══ Source information ══

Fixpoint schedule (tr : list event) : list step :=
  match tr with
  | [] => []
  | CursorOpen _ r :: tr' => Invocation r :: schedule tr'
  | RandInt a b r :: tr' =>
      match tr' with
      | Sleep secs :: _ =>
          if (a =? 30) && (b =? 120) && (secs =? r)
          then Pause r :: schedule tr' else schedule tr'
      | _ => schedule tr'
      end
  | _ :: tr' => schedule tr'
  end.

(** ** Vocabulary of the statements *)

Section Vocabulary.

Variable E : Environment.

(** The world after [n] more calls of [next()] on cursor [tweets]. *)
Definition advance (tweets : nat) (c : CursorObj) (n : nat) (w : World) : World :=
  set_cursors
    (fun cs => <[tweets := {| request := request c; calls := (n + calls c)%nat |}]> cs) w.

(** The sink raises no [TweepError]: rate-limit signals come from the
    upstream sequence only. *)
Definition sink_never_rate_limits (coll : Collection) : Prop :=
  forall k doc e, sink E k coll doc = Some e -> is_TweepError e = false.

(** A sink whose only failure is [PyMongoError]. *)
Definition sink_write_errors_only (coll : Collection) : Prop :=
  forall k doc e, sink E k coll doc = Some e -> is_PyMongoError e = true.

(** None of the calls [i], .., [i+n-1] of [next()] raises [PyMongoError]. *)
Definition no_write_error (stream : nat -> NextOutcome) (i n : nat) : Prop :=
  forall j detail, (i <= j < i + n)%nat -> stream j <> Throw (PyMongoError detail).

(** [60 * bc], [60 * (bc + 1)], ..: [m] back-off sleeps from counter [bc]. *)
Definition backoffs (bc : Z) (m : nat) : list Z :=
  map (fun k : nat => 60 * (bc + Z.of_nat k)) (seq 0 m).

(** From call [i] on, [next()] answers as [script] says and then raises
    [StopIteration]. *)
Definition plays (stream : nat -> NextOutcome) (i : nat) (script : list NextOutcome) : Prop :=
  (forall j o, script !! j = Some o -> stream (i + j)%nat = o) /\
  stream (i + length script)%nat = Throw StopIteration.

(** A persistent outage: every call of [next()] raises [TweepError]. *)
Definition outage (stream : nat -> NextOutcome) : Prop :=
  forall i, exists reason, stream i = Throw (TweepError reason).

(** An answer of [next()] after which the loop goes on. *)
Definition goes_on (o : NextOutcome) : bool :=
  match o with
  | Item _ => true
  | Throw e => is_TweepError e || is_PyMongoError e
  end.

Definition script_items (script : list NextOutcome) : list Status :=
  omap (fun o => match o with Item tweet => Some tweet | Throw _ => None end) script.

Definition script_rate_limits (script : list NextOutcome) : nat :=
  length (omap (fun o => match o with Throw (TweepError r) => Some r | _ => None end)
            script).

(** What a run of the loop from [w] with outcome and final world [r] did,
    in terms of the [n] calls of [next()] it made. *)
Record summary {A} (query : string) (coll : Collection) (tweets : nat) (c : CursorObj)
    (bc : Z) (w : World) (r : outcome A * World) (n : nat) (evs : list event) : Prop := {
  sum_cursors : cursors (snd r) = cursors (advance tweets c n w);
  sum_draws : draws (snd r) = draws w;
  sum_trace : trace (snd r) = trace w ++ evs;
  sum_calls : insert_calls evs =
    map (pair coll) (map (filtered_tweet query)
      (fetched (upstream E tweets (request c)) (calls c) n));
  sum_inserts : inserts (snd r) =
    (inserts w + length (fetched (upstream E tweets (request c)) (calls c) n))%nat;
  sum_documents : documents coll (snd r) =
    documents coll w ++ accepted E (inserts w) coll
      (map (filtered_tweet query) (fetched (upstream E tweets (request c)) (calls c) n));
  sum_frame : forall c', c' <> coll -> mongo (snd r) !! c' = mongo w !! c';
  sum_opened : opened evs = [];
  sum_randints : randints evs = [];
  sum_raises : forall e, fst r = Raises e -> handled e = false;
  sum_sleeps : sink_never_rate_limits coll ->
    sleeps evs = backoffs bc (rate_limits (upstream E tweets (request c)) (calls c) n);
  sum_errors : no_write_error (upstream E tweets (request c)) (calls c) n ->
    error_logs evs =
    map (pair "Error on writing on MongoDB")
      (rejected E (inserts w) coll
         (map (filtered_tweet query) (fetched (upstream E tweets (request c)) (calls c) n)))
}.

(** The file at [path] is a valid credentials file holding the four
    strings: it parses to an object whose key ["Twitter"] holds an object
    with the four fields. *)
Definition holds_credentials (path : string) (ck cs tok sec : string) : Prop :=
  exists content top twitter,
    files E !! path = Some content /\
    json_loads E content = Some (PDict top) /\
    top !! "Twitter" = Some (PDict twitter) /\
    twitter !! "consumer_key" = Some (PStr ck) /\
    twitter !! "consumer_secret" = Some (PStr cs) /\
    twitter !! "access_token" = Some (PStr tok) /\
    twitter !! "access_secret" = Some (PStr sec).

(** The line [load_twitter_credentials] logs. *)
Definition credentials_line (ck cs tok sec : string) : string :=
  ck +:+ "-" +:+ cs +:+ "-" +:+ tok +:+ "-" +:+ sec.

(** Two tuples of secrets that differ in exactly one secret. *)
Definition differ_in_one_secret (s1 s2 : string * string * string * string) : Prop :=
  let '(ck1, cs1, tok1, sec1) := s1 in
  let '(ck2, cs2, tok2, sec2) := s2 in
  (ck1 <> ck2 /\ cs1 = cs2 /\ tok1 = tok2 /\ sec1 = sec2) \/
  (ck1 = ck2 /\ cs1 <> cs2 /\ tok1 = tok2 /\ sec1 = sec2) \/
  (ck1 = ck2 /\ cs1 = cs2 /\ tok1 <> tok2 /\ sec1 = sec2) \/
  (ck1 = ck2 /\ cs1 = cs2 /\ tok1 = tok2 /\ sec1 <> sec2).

═══

● **Task statement**:
Pick every line containing the word "length" out of the material, and copy those lines.

● **Answer for the task**:
  stream (i + length script)%nat = Throw StopIteration.
  length (omap (fun o => match o with Throw (TweepError r) => Some r | _ => None end)
    (inserts w + length (fetched (upstream E tweets (request c)) (calls c) n))%nat;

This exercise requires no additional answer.